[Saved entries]
──────

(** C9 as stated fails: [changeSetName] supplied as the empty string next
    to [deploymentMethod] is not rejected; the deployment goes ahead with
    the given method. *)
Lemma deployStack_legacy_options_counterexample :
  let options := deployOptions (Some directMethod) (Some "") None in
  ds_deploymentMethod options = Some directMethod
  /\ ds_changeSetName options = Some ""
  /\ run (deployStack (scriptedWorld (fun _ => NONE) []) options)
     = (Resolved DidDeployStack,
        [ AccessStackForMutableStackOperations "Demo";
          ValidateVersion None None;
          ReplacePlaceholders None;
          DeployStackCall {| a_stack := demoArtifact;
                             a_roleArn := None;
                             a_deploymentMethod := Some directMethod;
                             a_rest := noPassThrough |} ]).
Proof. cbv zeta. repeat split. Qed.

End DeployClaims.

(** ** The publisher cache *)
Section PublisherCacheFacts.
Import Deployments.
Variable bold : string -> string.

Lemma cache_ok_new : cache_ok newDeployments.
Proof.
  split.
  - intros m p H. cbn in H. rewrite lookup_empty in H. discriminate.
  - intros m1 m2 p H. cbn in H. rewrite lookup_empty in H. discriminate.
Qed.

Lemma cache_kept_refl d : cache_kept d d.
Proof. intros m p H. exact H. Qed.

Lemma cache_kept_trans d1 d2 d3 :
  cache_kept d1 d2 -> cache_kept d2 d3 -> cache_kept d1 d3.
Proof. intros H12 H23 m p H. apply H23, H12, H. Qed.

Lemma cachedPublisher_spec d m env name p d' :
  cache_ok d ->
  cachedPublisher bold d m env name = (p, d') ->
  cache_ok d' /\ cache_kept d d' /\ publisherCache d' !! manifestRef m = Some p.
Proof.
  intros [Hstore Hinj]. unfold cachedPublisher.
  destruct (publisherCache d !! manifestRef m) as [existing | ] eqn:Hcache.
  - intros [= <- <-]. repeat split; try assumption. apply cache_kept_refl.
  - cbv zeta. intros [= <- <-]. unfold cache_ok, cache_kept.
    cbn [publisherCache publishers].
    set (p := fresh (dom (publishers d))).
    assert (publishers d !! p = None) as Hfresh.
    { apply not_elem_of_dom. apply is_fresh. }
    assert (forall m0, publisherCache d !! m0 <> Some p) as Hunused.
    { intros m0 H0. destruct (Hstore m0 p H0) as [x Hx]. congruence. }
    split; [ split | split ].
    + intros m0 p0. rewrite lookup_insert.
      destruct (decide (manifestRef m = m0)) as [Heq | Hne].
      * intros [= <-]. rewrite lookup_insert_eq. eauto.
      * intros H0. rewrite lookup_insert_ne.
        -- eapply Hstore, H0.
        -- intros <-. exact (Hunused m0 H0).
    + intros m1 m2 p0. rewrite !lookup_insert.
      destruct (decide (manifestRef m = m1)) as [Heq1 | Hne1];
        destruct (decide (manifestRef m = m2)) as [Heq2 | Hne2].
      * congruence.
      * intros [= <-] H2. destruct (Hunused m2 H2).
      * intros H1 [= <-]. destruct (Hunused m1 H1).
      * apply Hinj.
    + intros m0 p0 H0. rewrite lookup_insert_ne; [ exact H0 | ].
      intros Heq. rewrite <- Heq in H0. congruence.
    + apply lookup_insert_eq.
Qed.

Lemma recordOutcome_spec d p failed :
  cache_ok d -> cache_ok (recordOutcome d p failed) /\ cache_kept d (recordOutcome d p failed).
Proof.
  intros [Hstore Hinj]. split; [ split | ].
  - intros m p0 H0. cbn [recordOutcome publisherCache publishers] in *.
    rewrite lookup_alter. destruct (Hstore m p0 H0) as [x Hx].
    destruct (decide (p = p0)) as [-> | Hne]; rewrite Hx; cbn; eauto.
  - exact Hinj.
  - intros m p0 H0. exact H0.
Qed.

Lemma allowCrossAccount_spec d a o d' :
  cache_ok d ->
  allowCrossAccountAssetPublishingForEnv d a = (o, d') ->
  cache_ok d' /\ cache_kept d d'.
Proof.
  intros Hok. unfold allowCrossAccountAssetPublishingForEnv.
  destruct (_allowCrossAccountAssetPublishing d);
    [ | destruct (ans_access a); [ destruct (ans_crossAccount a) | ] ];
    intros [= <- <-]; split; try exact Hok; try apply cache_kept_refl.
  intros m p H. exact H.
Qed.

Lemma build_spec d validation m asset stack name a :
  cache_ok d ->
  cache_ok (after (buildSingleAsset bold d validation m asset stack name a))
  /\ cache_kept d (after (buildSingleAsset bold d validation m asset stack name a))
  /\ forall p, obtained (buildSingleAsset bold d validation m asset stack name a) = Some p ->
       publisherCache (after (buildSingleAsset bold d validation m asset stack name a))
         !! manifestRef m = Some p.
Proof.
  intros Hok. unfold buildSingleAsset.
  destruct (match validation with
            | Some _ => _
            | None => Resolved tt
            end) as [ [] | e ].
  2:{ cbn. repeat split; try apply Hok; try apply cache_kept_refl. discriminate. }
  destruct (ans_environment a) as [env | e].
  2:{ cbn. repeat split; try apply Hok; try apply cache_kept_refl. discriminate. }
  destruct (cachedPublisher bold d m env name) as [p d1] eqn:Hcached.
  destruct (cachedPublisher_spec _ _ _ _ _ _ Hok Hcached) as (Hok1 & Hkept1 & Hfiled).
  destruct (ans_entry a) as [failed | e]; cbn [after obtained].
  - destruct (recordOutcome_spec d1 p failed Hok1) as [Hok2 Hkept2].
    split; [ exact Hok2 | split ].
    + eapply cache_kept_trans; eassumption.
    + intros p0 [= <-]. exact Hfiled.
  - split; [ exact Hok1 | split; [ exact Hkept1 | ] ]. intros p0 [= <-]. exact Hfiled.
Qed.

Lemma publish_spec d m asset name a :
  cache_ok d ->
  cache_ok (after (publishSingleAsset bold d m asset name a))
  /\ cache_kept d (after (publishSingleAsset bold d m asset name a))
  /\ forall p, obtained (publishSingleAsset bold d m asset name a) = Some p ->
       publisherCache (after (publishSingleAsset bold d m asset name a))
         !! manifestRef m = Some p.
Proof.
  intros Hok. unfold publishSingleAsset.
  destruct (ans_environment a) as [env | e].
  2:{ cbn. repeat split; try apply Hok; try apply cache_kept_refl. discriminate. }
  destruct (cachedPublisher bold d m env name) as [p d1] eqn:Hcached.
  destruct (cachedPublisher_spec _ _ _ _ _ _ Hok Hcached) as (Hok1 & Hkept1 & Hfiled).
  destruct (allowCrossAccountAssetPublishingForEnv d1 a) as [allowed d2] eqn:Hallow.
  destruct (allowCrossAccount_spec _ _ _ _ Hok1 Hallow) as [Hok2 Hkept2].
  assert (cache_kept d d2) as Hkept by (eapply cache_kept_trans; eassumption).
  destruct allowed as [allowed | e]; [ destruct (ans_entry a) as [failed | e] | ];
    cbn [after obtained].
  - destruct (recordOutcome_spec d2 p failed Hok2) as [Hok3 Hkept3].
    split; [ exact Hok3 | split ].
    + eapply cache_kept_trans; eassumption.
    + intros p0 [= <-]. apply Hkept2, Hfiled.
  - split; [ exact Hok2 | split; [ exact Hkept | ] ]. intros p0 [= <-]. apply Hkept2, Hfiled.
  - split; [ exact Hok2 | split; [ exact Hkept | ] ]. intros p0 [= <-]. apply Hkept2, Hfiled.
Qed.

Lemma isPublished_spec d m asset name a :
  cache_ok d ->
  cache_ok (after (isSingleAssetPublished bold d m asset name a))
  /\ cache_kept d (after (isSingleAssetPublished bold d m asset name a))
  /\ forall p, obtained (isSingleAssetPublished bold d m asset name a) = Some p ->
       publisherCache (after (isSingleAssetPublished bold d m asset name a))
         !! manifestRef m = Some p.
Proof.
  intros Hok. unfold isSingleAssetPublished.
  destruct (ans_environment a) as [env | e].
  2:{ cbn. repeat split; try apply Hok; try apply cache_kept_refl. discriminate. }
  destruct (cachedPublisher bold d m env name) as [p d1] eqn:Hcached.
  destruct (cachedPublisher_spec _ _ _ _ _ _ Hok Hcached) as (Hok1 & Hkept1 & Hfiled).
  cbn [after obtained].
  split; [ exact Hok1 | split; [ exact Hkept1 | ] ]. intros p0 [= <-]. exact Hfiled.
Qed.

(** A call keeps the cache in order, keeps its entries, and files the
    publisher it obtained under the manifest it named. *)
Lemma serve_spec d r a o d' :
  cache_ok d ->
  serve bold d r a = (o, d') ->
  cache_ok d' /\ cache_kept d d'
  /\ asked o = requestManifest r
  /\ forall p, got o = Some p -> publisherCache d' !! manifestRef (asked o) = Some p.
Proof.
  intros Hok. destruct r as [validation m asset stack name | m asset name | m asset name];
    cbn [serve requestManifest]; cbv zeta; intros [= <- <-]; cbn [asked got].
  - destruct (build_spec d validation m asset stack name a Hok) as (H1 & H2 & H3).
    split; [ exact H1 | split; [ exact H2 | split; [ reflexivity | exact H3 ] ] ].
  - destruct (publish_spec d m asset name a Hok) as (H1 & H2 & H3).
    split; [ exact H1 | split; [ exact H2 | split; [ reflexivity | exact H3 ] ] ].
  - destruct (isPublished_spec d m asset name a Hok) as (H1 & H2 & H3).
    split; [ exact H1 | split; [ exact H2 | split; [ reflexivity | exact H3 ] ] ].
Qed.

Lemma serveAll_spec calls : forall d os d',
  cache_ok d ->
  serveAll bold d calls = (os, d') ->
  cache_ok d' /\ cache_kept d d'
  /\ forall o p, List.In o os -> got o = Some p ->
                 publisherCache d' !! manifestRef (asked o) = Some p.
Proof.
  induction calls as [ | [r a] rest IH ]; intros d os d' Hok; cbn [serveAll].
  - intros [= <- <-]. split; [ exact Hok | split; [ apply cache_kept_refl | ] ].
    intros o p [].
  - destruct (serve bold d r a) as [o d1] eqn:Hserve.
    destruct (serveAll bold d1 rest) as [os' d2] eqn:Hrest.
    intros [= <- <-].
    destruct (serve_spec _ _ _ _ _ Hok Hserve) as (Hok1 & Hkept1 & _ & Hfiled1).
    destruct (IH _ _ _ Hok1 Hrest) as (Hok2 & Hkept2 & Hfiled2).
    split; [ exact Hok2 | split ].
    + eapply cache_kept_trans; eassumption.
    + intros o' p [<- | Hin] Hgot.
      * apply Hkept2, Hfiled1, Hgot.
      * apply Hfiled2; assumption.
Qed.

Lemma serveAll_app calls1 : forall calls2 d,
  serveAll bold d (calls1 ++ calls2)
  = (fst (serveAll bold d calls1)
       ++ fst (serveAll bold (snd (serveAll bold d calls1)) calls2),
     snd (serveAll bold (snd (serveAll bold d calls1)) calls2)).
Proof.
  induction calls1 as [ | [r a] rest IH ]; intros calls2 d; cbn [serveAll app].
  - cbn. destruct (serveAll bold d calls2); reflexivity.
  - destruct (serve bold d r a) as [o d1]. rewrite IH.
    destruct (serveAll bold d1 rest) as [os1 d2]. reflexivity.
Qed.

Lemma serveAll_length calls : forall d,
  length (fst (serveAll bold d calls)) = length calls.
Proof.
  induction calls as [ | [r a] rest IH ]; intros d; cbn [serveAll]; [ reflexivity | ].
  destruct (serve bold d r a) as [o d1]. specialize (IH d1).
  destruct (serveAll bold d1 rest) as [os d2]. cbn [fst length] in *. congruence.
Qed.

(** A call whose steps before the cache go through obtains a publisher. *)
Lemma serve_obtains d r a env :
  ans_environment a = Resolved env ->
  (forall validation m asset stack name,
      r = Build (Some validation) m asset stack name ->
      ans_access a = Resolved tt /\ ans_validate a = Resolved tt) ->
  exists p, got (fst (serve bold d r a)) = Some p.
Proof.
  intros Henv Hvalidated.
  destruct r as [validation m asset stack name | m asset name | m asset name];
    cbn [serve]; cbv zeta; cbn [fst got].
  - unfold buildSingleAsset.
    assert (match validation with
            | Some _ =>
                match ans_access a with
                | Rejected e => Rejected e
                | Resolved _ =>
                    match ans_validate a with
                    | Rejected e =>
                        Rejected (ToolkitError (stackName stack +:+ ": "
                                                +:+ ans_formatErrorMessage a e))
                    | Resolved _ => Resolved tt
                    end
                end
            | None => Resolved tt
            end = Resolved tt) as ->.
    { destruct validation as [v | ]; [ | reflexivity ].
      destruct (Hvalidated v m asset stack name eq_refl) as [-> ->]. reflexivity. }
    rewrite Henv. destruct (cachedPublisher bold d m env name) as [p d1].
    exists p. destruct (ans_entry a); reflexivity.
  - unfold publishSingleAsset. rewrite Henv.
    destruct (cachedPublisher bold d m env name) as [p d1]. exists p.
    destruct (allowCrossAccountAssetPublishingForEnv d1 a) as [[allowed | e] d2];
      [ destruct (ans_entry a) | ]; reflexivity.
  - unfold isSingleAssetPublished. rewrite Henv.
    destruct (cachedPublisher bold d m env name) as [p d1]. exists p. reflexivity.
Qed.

──────

[EXERCISE BRIEF] In the records above, how many lines hold the string "directMethod"? Only the number should be given.

[PROBLEM SOLUTION] 3